Sustainability: GBI and GreenRE positioning
Recommended sustainability specification for healthcare projects targeting GBI / GreenRE credits: FloorScore-certified material (single credential accepted by both schemes); manufacturer EPD (Environmental Product Declaration) supporting Materials credit; pre-consumer recycled content disclosure (typically 10-25% in premium homogeneous ranges); manufacturer take-back scheme participation (verify Malaysian operational status); low-VOC adhesive specification (must be specified separately from the flooring material certification); native maintenance regime that avoids stripper / sealer chemicals during operating life (PUR-finished homogeneous excels here).
Common specification mistakes
Citing HTM 61, superseded by HBN 00-10 Part A; use the current document. Citing MS 1184:2002: MS 1184 was revised in 2014; use the current edition. Confusing wall-Class 0 with floor-Class 1: BS 476 Class 0 is a WALL surface classification; floors use BS 476 Part 7 Class 1. Different test, different requirement. Specifying "antibacterial" without standard, specify the test and result (e.g., "bacteriostatic per ISO 22196 with ≥ 99% reduction"). Citing MS 1587, this standard may not exist as a flooring standard; do not cite without verification. Omitting adhesive in the specification, the adhesive is performance-critical; specify it. Specifying generic "vinyl" without classification, "vinyl flooring" includes everything from RM 6/sqft residential to RM 65/sqft healthcare premium; specify EN 685 classification, wear layer, fire rating, slip rating. Specifying skirting "to match floor" without coving, in clinical areas, specify cove-formed skirting explicitly.

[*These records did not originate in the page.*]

(* ===== verification/Shelly.v ===== *)
(** * The device RPC vocabulary (internal/shelly)

    The data the RPC client exchanges with a device, and its errors.  A Go error
    chain is held as the kind [errors.As] (or apimachinery's [IsNotFound] and
    friends) can find in it and its text; [fmt.Errorf] with %w keeps the kind.
    HTTP, digest authentication and retrying are in Rpc.v. *)

From stdpp Require Import prelude gmap strings pretty sorting list.
From S2P Require Import Prelude Json.

(** ** Errors *)

Inductive err_kind : Type :=
| EAuth            (** [*shelly.AuthError] *)
| ERpc (code : Z)  (** [*shelly.RPCError] *)
| EStatus          (** [*shelly.StatusError] *)
| ENotFound        (** apimachinery: object not found *)
| EConflict        (** apimachinery: stale resourceVersion *)
| EAlreadyExists   (** apimachinery: object already exists *)
| EOther.          (** anything else: transport, decoding, validation *)

Record error : Type := MkError {
  err_kind_of : err_kind;
  err_text : string;
}.

Definition errorf (text : string) : error := MkError EOther text.

(** [fmt.Errorf(prefix + ": %w", e)]. *)
Definition wrap (prefix : string) (e : error) : error :=
  MkError e.(err_kind_of) (prefix +:+ ": " +:+ e.(err_text)).

(** [errors.As(err, new( *AuthError))]. *)
Definition is_AuthError (e : error) : bool :=
  match e.(err_kind_of) with EAuth => true | _ => false end.

(** A definite "the device did not act". *)
Definition IsRefusal (e : error) : bool :=
  match e.(err_kind_of) with
  | ERpc _ => true
  | EAuth => true
  | EStatus => true
  | _ => false
  end.

(** ** Answers *)

(** types.go *)
Record DeviceInfo : Type := MkDeviceInfo {
  di_ID : string;
  di_MAC : string;
  di_Model : string;
  di_Gen : Z;
  di_Firmware : string;
  di_App : string;
  di_AuthEnabled : bool;
  di_Name : string;
}.

(** sysstatus.go: the stable entry of available_updates is [None] when absent;
    the beta entry is never read. *)
Record SysStatus : Type := MkSysStatus {
  ss_Stable : option string;
  ss_RestartRequired : bool;
}.

(** schedule.go *)
Record ScheduleCall : Type := MkScheduleCall {
  sc_Method : string;
  sc_Params : obj;
}.

Record ScheduleJob : Type := MkScheduleJob {
  job_ID : Z;
  job_Enable : bool;
  job_Timespec : string;
  job_Calls : list ScheduleCall;
}.

(** A client: its identity (the pointer) and the address and password it was
    built with. *)
Record Client : Type := MkClient {
  cl_ptr : nat;
  cl_host : string;
  cl_password : string;
}.

#[export] Instance err_kind_eq_dec : EqDecision err_kind.
Proof. solve_decision. Defined.

Lemma wrap_kind p e : (wrap p e).(err_kind_of) = e.(err_kind_of).
Proof. done. Qed.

Omitting CIDB SCORE rating, for government tenders, low CIDB grades let unqualified bidders enter. Specifying "FloorScore OR EPD" as alternatives, both are useful where green certification is targeted.
Tender BOQ guidance
Item A: subfloor preparation: A1 existing floor removal (if applicable) per sqm; A2 substrate cleaning and priming per sqm; A3 self-levelling compound supply and installation per sqm (per mm thickness); A4 moisture testing per test; A5 moisture barrier primer (if required) per sqm. Item B: flooring supply: B1 homogeneous vinyl sheet (specify by area and product) per sqm; B2 safety vinyl sheet (wet areas) per sqm; B3 ESD vinyl sheet (OT, electronic medical equipment rooms) per sqm; B4 adhesive (specify type per area) per sqm. Item C: flooring installation: C1 vinyl sheet installation, ready for welding per sqm; C2 heat welding of seams (with colour-matched cord) per linear metre; C3 cove forming (former + radiused vinyl) per linear metre; C4 internal corner welding per number; C5 external corner welding (with cone-formed pieces) per number; C6 transition strips at doorways per linear metre or number. Item D: ESD-specific: D1 ESD copper grounding strip per linear metre; D2 ESD earth bonding to building earth per number of connections. Item E: wall protection: E1 wall protection sheet (Altro Whiterock or equivalent) per sqm; E2 wall protection welding per linear metre. Item F: cleaning and handover: F1 initial professional clean per sqm; F2 maintenance pack and protocol document lump sum; F3 documentation handover (warranty, test certs, manufacturer info) lump sum.